**TASK TO COMPLETE**
Below are some entries. Repeat exactly the lines from the one with "match t with" through the one with "inl (Zpos p)", and only those.

Stored items

(* ===== verification/Scenario.v ===== *)
(** * A concrete environment

    Instances of the interfaces the development is parametric in, small enough
    to compute with: URLs are their text, the outside world is a clock and a
    list of scripted answers. The witnesses run the definitions on it. *)
From S2P Require Import Prelude Errors GoLib Event Bound Relay Json Envelope.

#[export] Instance text_url : UrlLib := {|
  url := string;
  url_String u := u;
  url_Parse s := inl s;
  url_isZero := String.eqb "" |}.

#[export] Instance ascii_unicode : Unicode.
Proof. refine {| tolower_unicode _ := ""%string |}. done. Defined.

(** Each call takes one second and pops its answer; a world that ran out of
    answers confirms everything. *)
Record script := mkScript { clock : Z; answers : list error }.
#[export] Instance script_host : Host script := λ w, (clock w, w).
Definition answer : M script error := λ w,
  match answers w with
  | [] => (None, mkScript (clock w + Second) [])
  | a :: l => (a, mkScript (clock w + Second) l)
  end.

Definition message (seq : Z) (id : string) : Message :=
  mkMessage id seq (Some (NewMetadata "books.v1.BookCreated")) (Some "payload"%string) 0.
Definition all_signals : Observer := mkObserver true true true true true.

(** A sender whose every call gets the next answer, and its batch form: it
    stops at the first failure. *)
Definition scripted_send (ctx : cx) (md : option Metadata) (data : option string) :
    M script error := answer.
Fixpoint scripted_batch (ctx : cx) (out : list (option Metadata * option string)) :
    M script (Z * error) :=
  match out with
  | [] => mret (0, None)
  | (md, d) :: out =>
      r ← scripted_send ctx md d;
      match r with
      | Some e => mret (0, Some e)
      | None => nr ← scripted_batch ctx out; mret ((nr : Z * error).1 + 1, (nr : Z * error).2)
      end
  end.
Definition scripted_park (ctx : cx) (m : Message) (e : err) : M script error := answer.

(** URLs are never written as structs here. *)
#[export] Instance text_url_struct : UrlStruct := {|
  url_unmarshal _ := inr (typeError "url.URL");
  url_User _ := None;
  url_dropUser u := u |}.

(** Times are written as the bits of their nanosecond count. *)
Fixpoint bits (p : positive) : string :=
  match p with
  | xH => EmptyString
  | xO p => String "0" (bits p)
  | xI p => String "1" (bits p)
  end.
Fixpoint unbits (s : string) : option positive :=
  match s with
  | EmptyString => Some xH
  | String "0" s => xO <$> unbits s
  | String "1" s => xI <$> unbits s
  | _ => None
  end.
Definition time_text (t : Z) : string :=
  match t with Z0 => "Z" | Zpos p => String "+" (bits p) | Zneg p => String "-" (bits p) end.
Definition time_parse (s : string) : Z + err :=
  match s with
  | "Z"%string => inl 0
  | String "+" s => match unbits s with Some p => inl (Zpos p) | None => inr (New "time") end
  | String "-" s => match unbits s with Some p => inl (Zneg p) | None => inr (New "time") end
  | _ => inr (New "time")
  end.
Lemma unbits_bits p : unbits (bits p) = Some p.
Proof. induction p; simpl; by rewrite ?IHp. Qed.
#[export] Instance text_json : GoJson.
Proof.
  refine {| rfc3339 := time_text; parse3339 := time_parse; widen32 f := f;
            marshalOther _ := inr (New "json: unsupported type") |};
    [done| |done].
  intros [|p|p] _; simpl; by rewrite ?unbits_bits.
Defined.

(** ** Witnesses of the earlier files *)
Lemma ContentType_roundtrip_witness :
  plain_subtype "proto" = true ∧
  ParseContentType (ContentType "proto") = (BinaryMode, "proto"%string, true).
Proof.
  split; [reflexivity|].
  exact (proj1 (ContentType_roundtrip "proto" "charset=utf-8" eq_refl eq_refl)).
Defined.

Definition demo_metadata : Metadata :=
  mkMetadata "1.0" "books.v1.BookCreated" "books" "" "id-1" Second
    (Some {["tenant"%string := GString "acme"; "attempt"%string := GInt64 7]})
    (Some "urn:schema"%string) "application/json".
Lemma demo_carried : carried demo_metadata.
Proof.
  split; [repeat constructor|by vm_compute|].
  apply map_Forall_insert_2; [|apply map_Forall_singleton]; by split_and!; vm_compute.
Qed.
Lemma demo_parseable : parseable (DataSchema demo_metadata).
Proof. intros u [= <-] _. exists "urn:schema"%string. split_and!; [done|done|]. intros _. by eexists. Qed.
Lemma envelope_roundtrip_witness :
  ∃ l, MarshalMetadata (Some demo_metadata) = inl (JObj l) ∧
    UnmarshalMetadata (Some (JObj l)) = inl (stored demo_metadata) ∧
    filter (λ kv, kv.1 = "DataSchema"%string) l = [("DataSchema"%string, JStr "urn:schema")].
Proof. apply (envelope_roundtrip demo_metadata); [by vm_compute|apply demo_carried|apply demo_parseable]. Defined.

**REPLY**
  match t with Z0 => "Z" | Zpos p => String "+" (bits p) | Zneg p => String "-" (bits p) end.
Definition time_parse (s : string) : Z + err :=
  match s with
  | "Z"%string => inl 0
  | String "+" s => match unbits s with Some p => inl (Zpos p) | None => inr (New "time") end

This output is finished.